* _Task to complete_
Please filter the entries for the word "done" and copy every line that has it.

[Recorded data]
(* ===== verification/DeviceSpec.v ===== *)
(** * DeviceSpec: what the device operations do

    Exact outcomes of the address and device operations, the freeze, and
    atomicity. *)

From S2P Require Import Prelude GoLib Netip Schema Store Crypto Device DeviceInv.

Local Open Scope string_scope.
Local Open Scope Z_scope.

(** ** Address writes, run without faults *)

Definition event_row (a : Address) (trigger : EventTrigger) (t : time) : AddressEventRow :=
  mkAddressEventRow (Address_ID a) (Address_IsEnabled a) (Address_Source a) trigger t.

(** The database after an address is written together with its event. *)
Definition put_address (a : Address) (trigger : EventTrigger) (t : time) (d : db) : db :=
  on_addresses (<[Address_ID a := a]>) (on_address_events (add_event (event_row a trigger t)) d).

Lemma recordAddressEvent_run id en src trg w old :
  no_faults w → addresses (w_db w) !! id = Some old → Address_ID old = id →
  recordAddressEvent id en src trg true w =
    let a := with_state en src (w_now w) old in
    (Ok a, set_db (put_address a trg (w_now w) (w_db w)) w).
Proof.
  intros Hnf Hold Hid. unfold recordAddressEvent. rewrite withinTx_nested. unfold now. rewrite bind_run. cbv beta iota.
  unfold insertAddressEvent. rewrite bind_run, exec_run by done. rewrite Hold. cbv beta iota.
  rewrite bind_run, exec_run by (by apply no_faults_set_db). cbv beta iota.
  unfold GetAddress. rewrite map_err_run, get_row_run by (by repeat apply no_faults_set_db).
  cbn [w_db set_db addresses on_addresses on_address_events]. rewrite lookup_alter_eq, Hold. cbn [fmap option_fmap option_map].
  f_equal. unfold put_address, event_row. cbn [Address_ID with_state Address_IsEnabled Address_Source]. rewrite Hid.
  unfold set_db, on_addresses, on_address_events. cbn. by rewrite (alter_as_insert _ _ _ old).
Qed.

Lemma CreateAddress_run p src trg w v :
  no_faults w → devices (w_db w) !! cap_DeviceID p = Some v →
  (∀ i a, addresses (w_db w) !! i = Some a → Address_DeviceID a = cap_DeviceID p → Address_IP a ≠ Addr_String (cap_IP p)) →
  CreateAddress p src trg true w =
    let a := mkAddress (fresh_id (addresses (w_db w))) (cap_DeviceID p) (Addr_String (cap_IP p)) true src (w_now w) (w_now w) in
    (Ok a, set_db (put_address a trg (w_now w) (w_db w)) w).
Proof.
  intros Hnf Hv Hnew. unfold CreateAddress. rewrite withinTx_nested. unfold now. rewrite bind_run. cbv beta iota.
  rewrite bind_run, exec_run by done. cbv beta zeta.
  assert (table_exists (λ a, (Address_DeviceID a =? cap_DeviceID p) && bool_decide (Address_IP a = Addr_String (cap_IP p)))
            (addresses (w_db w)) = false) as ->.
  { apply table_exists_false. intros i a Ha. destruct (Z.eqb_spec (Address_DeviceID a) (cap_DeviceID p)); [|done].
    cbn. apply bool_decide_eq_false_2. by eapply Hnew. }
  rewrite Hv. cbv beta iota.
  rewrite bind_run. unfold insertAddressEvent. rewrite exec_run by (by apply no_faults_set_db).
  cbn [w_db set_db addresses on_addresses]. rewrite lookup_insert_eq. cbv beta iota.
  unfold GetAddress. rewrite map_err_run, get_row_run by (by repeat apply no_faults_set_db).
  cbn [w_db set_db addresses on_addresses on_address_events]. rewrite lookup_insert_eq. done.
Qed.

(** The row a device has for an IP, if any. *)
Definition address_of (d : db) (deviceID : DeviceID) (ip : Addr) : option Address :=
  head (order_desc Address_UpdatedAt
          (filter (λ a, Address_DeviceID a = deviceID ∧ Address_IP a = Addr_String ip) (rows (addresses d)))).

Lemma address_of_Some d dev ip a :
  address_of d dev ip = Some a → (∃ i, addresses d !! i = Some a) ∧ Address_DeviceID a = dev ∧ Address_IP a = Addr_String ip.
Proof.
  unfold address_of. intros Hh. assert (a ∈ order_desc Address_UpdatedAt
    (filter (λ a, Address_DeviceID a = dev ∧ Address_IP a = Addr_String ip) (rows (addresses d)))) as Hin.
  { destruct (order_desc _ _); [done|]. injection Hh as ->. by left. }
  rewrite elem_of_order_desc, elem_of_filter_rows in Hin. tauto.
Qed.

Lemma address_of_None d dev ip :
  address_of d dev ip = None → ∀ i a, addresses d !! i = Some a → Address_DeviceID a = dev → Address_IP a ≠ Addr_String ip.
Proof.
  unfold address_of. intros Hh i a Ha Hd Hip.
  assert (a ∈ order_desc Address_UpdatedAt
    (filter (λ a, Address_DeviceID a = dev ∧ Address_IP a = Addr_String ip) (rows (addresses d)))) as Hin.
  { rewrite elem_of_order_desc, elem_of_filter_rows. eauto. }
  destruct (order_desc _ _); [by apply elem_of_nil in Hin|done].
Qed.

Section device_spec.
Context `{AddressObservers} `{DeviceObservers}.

* _Task output_
  unfold insertAddressEvent. rewrite bind_run, exec_run by done. rewrite Hold. cbv beta iota.
  rewrite bind_run, exec_run by done. cbv beta zeta.
  { apply table_exists_false. intros i a Ha. destruct (Z.eqb_spec (Address_DeviceID a) (cap_DeviceID p)); [|done].
  cbn [w_db set_db addresses on_addresses on_address_events]. rewrite lookup_insert_eq. done.
  { destruct (order_desc _ _); [done|]. injection Hh as ->. by left. }
  destruct (order_desc _ _); [by apply elem_of_nil in Hin|done].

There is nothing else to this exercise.